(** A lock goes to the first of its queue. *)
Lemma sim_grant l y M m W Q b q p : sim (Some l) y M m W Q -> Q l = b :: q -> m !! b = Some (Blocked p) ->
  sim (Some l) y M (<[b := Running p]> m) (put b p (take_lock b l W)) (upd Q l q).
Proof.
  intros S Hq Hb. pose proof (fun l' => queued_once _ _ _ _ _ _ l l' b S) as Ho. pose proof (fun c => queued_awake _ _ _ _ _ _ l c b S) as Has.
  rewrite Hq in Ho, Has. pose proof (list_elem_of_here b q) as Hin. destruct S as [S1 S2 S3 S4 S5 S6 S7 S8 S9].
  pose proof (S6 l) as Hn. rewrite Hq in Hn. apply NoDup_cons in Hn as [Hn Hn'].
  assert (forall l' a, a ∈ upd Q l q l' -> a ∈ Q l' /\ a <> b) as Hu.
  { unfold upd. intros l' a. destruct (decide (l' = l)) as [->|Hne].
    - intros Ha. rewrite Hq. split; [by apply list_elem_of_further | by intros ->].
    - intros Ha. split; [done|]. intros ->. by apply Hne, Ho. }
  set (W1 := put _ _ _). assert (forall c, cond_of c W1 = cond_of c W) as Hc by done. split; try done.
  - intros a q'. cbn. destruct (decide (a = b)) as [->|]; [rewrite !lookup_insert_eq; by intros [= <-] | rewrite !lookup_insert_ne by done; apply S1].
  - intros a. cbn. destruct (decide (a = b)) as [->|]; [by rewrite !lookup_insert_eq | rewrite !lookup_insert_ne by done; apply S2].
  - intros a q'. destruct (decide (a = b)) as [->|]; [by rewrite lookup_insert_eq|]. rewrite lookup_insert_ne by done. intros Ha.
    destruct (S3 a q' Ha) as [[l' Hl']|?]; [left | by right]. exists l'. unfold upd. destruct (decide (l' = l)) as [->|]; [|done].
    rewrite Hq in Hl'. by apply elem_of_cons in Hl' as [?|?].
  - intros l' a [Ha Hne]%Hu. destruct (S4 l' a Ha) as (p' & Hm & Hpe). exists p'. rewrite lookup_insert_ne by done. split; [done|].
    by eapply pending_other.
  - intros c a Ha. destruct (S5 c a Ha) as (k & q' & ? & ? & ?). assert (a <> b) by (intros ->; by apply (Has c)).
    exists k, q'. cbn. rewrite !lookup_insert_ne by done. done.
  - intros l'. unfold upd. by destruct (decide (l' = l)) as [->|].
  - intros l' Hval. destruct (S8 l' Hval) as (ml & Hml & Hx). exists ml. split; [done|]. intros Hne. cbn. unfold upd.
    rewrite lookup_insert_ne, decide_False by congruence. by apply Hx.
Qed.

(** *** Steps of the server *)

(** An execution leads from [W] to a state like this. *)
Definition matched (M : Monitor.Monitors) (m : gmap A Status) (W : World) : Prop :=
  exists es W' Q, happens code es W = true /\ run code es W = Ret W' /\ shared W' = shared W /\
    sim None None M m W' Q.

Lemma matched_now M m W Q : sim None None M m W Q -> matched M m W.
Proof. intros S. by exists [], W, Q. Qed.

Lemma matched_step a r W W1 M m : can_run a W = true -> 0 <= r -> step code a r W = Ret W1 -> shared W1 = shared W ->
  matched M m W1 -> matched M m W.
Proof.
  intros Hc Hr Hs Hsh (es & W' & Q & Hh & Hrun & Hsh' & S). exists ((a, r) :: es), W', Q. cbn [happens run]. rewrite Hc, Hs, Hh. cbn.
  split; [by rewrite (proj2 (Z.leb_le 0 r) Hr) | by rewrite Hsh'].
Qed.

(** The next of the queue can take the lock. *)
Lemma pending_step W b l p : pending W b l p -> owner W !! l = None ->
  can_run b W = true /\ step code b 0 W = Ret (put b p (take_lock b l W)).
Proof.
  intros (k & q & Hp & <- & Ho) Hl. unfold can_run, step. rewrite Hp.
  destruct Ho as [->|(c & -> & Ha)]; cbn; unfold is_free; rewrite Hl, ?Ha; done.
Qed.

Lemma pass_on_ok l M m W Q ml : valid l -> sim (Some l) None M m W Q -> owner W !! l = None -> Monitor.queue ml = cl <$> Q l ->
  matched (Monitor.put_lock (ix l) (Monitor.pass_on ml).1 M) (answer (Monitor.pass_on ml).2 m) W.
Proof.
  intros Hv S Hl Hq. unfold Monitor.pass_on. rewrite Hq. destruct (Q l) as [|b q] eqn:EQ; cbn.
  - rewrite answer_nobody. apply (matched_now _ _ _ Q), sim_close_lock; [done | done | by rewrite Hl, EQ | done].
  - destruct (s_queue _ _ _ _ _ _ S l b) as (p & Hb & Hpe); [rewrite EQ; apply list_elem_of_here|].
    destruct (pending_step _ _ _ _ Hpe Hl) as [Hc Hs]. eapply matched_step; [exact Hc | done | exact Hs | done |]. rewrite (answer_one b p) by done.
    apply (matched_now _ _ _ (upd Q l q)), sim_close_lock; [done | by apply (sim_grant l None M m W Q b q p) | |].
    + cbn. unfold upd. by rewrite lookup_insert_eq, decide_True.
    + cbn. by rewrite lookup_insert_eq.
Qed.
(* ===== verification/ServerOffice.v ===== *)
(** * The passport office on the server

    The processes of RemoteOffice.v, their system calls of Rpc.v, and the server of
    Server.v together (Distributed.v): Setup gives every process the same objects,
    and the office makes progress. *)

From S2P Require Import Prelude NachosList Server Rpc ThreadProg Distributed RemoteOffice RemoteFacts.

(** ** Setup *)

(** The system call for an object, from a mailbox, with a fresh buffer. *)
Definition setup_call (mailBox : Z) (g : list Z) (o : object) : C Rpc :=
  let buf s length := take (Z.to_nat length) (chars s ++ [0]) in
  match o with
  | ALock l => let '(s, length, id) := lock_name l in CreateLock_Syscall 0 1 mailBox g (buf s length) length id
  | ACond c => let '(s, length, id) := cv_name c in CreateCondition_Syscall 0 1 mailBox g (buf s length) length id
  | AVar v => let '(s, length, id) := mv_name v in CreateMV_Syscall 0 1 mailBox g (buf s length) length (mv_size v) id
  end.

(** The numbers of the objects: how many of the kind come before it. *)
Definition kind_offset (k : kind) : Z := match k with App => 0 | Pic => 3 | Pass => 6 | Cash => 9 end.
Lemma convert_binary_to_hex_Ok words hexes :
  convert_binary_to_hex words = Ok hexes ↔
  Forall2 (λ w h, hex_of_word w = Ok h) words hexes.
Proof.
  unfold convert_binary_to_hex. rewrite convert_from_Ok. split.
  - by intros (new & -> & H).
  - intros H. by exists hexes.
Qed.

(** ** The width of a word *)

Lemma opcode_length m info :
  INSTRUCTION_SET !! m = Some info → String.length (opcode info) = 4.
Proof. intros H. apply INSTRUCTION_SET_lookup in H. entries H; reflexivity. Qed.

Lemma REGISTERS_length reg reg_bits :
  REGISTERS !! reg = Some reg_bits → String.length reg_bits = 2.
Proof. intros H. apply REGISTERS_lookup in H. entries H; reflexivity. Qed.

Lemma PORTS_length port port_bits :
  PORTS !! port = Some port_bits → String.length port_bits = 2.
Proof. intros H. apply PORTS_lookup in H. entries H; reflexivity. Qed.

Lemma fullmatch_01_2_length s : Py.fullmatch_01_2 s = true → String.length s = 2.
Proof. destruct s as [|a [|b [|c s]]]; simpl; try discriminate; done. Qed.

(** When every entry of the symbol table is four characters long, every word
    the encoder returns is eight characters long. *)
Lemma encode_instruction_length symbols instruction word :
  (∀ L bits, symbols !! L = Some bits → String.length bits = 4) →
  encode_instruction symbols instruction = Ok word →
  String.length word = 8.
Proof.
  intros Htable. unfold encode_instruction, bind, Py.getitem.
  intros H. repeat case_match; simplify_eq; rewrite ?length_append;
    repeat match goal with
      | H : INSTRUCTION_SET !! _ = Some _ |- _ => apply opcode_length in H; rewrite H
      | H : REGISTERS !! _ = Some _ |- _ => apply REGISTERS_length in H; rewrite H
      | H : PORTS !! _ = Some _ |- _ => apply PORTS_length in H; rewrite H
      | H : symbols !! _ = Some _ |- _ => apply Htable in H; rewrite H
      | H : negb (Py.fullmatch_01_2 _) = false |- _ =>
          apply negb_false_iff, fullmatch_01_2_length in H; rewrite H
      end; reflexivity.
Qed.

* * *

Word for word, restate the listing above from its first line to the line with "- intros a q'. destruct", keeping both.

(** A lock goes to the first of its queue. *)
Lemma sim_grant l y M m W Q b q p : sim (Some l) y M m W Q -> Q l = b :: q -> m !! b = Some (Blocked p) ->
  sim (Some l) y M (<[b := Running p]> m) (put b p (take_lock b l W)) (upd Q l q).
Proof.
  intros S Hq Hb. pose proof (fun l' => queued_once _ _ _ _ _ _ l l' b S) as Ho. pose proof (fun c => queued_awake _ _ _ _ _ _ l c b S) as Has.
  rewrite Hq in Ho, Has. pose proof (list_elem_of_here b q) as Hin. destruct S as [S1 S2 S3 S4 S5 S6 S7 S8 S9].
  pose proof (S6 l) as Hn. rewrite Hq in Hn. apply NoDup_cons in Hn as [Hn Hn'].
  assert (forall l' a, a ∈ upd Q l q l' -> a ∈ Q l' /\ a <> b) as Hu.
  { unfold upd. intros l' a. destruct (decide (l' = l)) as [->|Hne].
    - intros Ha. rewrite Hq. split; [by apply list_elem_of_further | by intros ->].
    - intros Ha. split; [done|]. intros ->. by apply Hne, Ho. }
  set (W1 := put _ _ _). assert (forall c, cond_of c W1 = cond_of c W) as Hc by done. split; try done.
  - intros a q'. cbn. destruct (decide (a = b)) as [->|]; [rewrite !lookup_insert_eq; by intros [= <-] | rewrite !lookup_insert_ne by done; apply S1].
  - intros a. cbn. destruct (decide (a = b)) as [->|]; [by rewrite !lookup_insert_eq | rewrite !lookup_insert_ne by done; apply S2].
  - intros a q'. destruct (decide (a = b)) as [->|]; [by rewrite lookup_insert_eq|]. rewrite lookup_insert_ne by done. intros Ha.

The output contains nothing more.